From the line with "(∀ session ini" through the final line, please write out the listing exactly, including both of those lines.

Content starts

Lemma RunRecipe_object_prints_undefined_witness :
  let o :=
    {| given_recipeName := undefined;
       given_recipeDisplayName := undefined;
       given_artifact := Some (lit "org.openrewrite.recipe:rewrite-testing-frameworks");
       given_intellijWrapperName := Some (lit "org.example.Wrapper");
       given_intellijDescription := undefined;
       given_requiresYamlInstall := None;
       given_showIntelliJ := None |} in
  RunRecipe_object o
  = RunRecipe
      (with_overrides
         (config "undefined" "undefined"
            "org.openrewrite.recipe:rewrite-testing-frameworks")
         (Some (lit "org.example.Wrapper")) undefined).
Proof.
  intros o.
  exact (RunRecipe_object_prints_undefined o
           (lit "org.openrewrite.recipe:rewrite-testing-frameworks") eq_refl
           (or_intror eq_refl)).
Defined.

(** X14: the component throws in two cases only, and then a TypeError:
    the artifact is left out, or the display name is left out while no
    non-empty wrapper name stands in for it.  In every other case it
    returns the six tabs. *)
Theorem RunRecipe_object_throws_iff (o : PropsObject) :
  (RunRecipe_object o = Throw TypeError
   <-> given_artifact o = undefined
       \/ (given_recipeDisplayName o = undefined
           /\ truthy (given_intellijWrapperName o) = false))
  /\ ((exists t, RunRecipe_object o = Normal t
                 /\ map label (variants t) = tab_labels)
      \/ RunRecipe_object o = Throw TypeError).
Proof.
  unfold RunRecipe_object.
  destruct (truthy (given_intellijWrapperName o)) eqn:Hw;
    destruct (given_recipeDisplayName o) as [d|];
    destruct (given_artifact o) as [a|];
    cbn [on_string]; rewrite ?render_normal; unfold undefined.
  all: split;
    [ split; [ intros E; first [discriminate E | auto]
             | intros [E|[E1 E2]]; first [discriminate | reflexivity] ]
    | first [ right; reflexivity | left; eexists; split; reflexivity ] ].
Qed.
Lemma Execute_build_failed w o session ini mo e :
  started w session ini →
  connect w (chooseTimeout (GetOptions w) ini) = ConnectedReceived →
  buildMessage dict o session = (mo, Some e) →
  Execute dict w o =
  mkExec (startup_trace w ++ [ActAwaitConnect (chooseTimeout (GetOptions w) ini)])
    (Returned (Some e)).
Proof.
  intros H Hw Hb. run_started H. unfold awaitConnect. rewrite Hw. cbn.
  rewrite Hb. by destruct mo.
Qed.

Lemma Execute_send_failed w o session ini m e :
  started w session ini →
  connect w (chooseTimeout (GetOptions w) ini) = ConnectedReceived →
  buildMessage dict o session = (Some m, None) →
  Send w m = Some e →
  Execute dict w o =
  mkExec
    (startup_trace w ++
     [ActAwaitConnect (chooseTimeout (GetOptions w) ini); ActSend m])
    (Returned (Some e)).
Proof.
  intros H Hw Hb Hsend. run_started H. unfold awaitConnect. rewrite Hw. cbn.
  rewrite Hb. cbn. rewrite Hsend. done.
Qed.

Lemma Execute_streaming w o session ini m :
  streaming dict w o session ini m →
  Execute dict w o =
  mkExec (streaming_trace w ini m ++ trace (streamLoop (stream w)))
    (match outcome (streamLoop (stream w)) with
     | Next _ => Returned None
     | Returned e => Returned e
     | Panicked msg => Panicked msg
     | Blocked => Blocked
     end).
Proof.
  intros (H & Hw & Hb & Hsend). run_started H. unfold awaitConnect. rewrite Hw. cbn.
  rewrite Hb. cbn. rewrite Hsend. cbn.
  unfold streaming_trace, startup_trace.
  destruct (streamLoop (stream w)) as [tr []]; cbn; by rewrite ?app_nil_r.
Qed.

Lemma streamLoop_outcome events :
  outcome (streamLoop events) = Next () ∨ outcome (streamLoop events) = Blocked.
Proof.
  induction events as [|[signal|msg|] events IH]; simpl; auto.
Qed.

Lemma buildMessage_total o session :
  (∃ m, buildMessage dict o session = (Some m, None)) ∨
  buildMessage dict o session = (None, Some FixVersionNotImplemented).
Proof.
  unfold buildMessage.
  destruct (String.eqb _ _); [|by right].
  destruct (String.eqb _ _); [|by right].
  left. by eexists.
Qed.

Lemma started_with_timeout w o session ini :
  started w session ini →
  ∃ rest,
    trace (Execute dict w o) =
    startup_trace w ++ ActAwaitConnect (chooseTimeout (GetOptions w) ini) :: rest.
Proof.
  intros H. run_started H. unfold awaitConnect.
  destruct (connect w _); cbn; by eexists.
Qed.

(** C3. Once the initiator is started, if the timer of the connection wait
    fires first, [Execute] returns the connection-timeout error having
    attempted no send; if instead the Connected channel is found closed,
    [Execute] returns the logout error (also without any send). *)
Theorem Execute_connection_wait w o session ini :
  started w session ini →
  (connect w (chooseTimeout (GetOptions w) ini) = TimerFired →
   outcome (Execute dict w o) = Returned (Some ConnectionTimeout) ∧
   ∀ m, ActSend m ∉ trace (Execute dict w o)) ∧
  (connect w (chooseTimeout (GetOptions w) ini) = ConnectedClosed →
   outcome (Execute dict w o) = Returned (Some FixLogout) ∧
   ∀ m, ActSend m ∉ trace (Execute dict w o)).
Proof.
  intros H. split; intros Hw.
  - rewrite (Execute_timer_fired _ _ _ _ H Hw). split; [done|]. intros m. absent.
  - rewrite (Execute_connected_closed _ _ _ _ H Hw). split; [done|]. intros m. absent.
Qed.

(** C5. The timeout of the connection wait is the global option when that
    is non-zero, else the initiator's socket timeout when that is non-zero,
    else five seconds; with zero at both levels it is five seconds. This is
    the timeout [Execute] waits with once the initiator is started. *)
Theorem Execute_timeout_resolution w o session ini :
  (Timeout (GetOptions w) ≠ 0%Z →
   chooseTimeout (GetOptions w) ini = Timeout (GetOptions w)) ∧
  (Timeout (GetOptions w) = 0%Z → SocketTimeout ini ≠ 0%Z →
   chooseTimeout (GetOptions w) ini = SocketTimeout ini) ∧
  (Timeout (GetOptions w) = 0%Z → SocketTimeout ini = 0%Z →
   chooseTimeout (GetOptions w) ini = 5000000000%Z) ∧
  (started w session ini →
   ∃ rest,
     trace (Execute dict w o) =
     startup_trace w ++ ActAwaitConnect (chooseTimeout (GetOptions w) ini) :: rest).
Proof.
  unfold chooseTimeout. repeat split.
  - intros H. by apply Z.eqb_neq in H as ->.
  - intros -> H. by apply Z.eqb_neq in H as ->.
  - by intros -> ->.
  - apply started_with_timeout.
Qed.

Lemma Execute_interrupted w o session ini m msgs signal rest :
  streaming dict w o session ini m →
  stream w = map FromApp msgs ++ Interrupt signal :: rest →
  Execute dict w o =
  mkExec (streaming_trace w ini m ++ [ActLogSignal signal; ActAppStop; ActInitStop])
    (Returned None).
Proof.
  intros H Hev. rewrite (Execute_streaming _ _ _ _ _ H), Hev, streamLoop_interrupt.
  done.
Qed.

Lemma Execute_channel_closed w o session ini m msgs rest :
  streaming dict w o session ini m →
  stream w = map FromApp msgs ++ FromAppClosed :: rest →
  Execute dict w o = mkExec (streaming_trace w ini m) (Returned None).
Proof.
  intros H Hev. rewrite (Execute_streaming _ _ _ _ _ H), Hev, streamLoop_closed.
  cbn. by rewrite ?app_nil_r.
Qed.

(** C4, as amended. When the streaming loop ends on a termination signal,
    [Execute] stops the application adapter, then the initiator, and
    returns; when it ends because FromAppChan is found closed, [Execute]
    returns without calling either stop. *)
Theorem Execute_loop_exit w o session ini m :
  streaming dict w o session ini m →
  (∀ msgs signal rest,
     stream w = map FromApp msgs ++ Interrupt signal :: rest →
     Execute dict w o =
     mkExec (streaming_trace w ini m ++ [ActLogSignal signal; ActAppStop; ActInitStop])
       (Returned None)) ∧
  (∀ msgs rest,
     stream w = map FromApp msgs ++ FromAppClosed :: rest →
     Execute dict w o = mkExec (streaming_trace w ini m) (Returned None) ∧
     (ActAppStop ∉ trace (Execute dict w o)) ∧
     (ActInitStop ∉ trace (Execute dict w o))).
Proof.
  intros H. split.
  - intros msgs signal rest Hev. by eapply Execute_interrupted.
  - intros msgs rest Hev.
    rewrite (Execute_channel_closed _ _ _ _ _ _ _ H Hev).
    split; [done|]. split; absent.
Qed.

Lemma fails_before_sending_spec w o e :
  fails_before_sending dict w o e →
  ∃ tr, Execute dict w o = mkExec tr (Returned (Some e)) ∧ ∀ m, ActSend m ∉ tr.
Proof.
  intros H. destruct H as
    [e Hc|context e Hc Hs|context sessions e Hc Hs Hi
    |context session rest ini e Hc Hs Hi Hd
    |context session rest ini dicts e Hc Hs Hi Hd Hq
    |context session rest ini dicts e Hc Hs Hi Hd Hq Hin
    |context session rest ini dicts e Hc Hs Hi Hd Hq Hin Hst
    |session ini H Hw|session ini H Hw|session ini mo e H Hw Hb].
  - unfold Execute. rewrite Hc. eexists; split; [done|]. intros m; absent.
  - unfold Execute. rewrite Hc; cbn. rewrite Hs. eexists; split; [done|].
    intros m; absent.
  - unfold Execute. rewrite Hc; cbn. rewrite Hs; cbn. rewrite Hi.
    eexists; split; [done|]. intros m; absent.
  - unfold Execute. rewrite Hc; cbn. rewrite Hs; cbn. rewrite Hi; cbn.
    rewrite Hd. eexists; split; [done|]. intros m; absent.
  - unfold Execute. rewrite Hc; cbn. rewrite Hs; cbn. rewrite Hi; cbn.
    rewrite Hd; cbn. rewrite Hq. eexists; split; [done|]. intros m; absent.
  - unfold Execute. rewrite Hc; cbn. rewrite Hs; cbn. rewrite Hi; cbn.
    rewrite Hd; cbn. rewrite Hq; cbn. rewrite Hin.
    eexists; split; [done|]. intros m; absent.
  - unfold Execute. rewrite Hc; cbn. rewrite Hs; cbn. rewrite Hi; cbn.
    rewrite Hd; cbn. rewrite Hq; cbn. rewrite Hin; cbn. rewrite Hst.
    eexists; split; [done|]. intros m; absent.
  - rewrite (Execute_timer_fired _ _ _ _ H Hw).
    eexists; split; [done|]. intros m; absent.
  - rewrite (Execute_connected_closed _ _ _ _ H Hw).
    eexists; split; [done|]. intros m; absent.
  - rewrite (Execute_build_failed _ _ _ _ _ _ H Hw Hb).
    eexists; split; [done|]. intros m; absent.
Qed.

(** C9. A termination signal received while streaming makes [Execute] stop
    the adapter and the engine and return nil; a failure ahead of the send
    (configuration, initiator start, connection wait, message building)
    makes [Execute] return the error of the failing step without
    [quickfix.Send] ever being called. *)
Theorem Execute_signal_and_early_failure w o :
  (∀ session ini m msgs signal rest,
     streaming dict w o session ini m →
     stream w = map FromApp msgs ++ Interrupt signal :: rest →
     outcome (Execute dict w o) = Returned None ∧
     stops_then_terminates (Execute dict w o)) ∧
  (∀ e,
     fails_before_sending dict w o e →
     outcome (Execute dict w o) = Returned (Some e) ∧
     ∀ m, ActSend m ∉ trace (Execute dict w o)).
Proof.
  split.
  - intros session ini m msgs signal rest H Hev.
    rewrite (Execute_interrupted _ _ _ _ _ _ _ _ H Hev).
    split; [done|].
    exists (streaming_trace w ini m ++ [ActLogSignal signal]), None.
    cbn. by rewrite <- ?app_assoc.
  - intros e H. destruct (fails_before_sending_spec _ _ _ H) as (tr & -> & Hno).
    done.
Qed.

Content ends

- _FINISHED TASK_:
  (∀ session ini m msgs signal rest,
     streaming dict w o session ini m →
     stream w = map FromApp msgs ++ Interrupt signal :: rest →
     outcome (Execute dict w o) = Returned None ∧
     stops_then_terminates (Execute dict w o)) ∧
  (∀ e,
     fails_before_sending dict w o e →
     outcome (Execute dict w o) = Returned (Some e) ∧
     ∀ m, ActSend m ∉ trace (Execute dict w o)).
Proof.
  split.
  - intros session ini m msgs signal rest H Hev.
    rewrite (Execute_interrupted _ _ _ _ _ _ _ _ H Hev).
    split; [done|].
    exists (streaming_trace w ini m ++ [ActLogSignal signal]), None.
    cbn. by rewrite <- ?app_assoc.
  - intros e H. destruct (fails_before_sending_spec _ _ _ H) as (tr & -> & Hno).
    done.
Qed.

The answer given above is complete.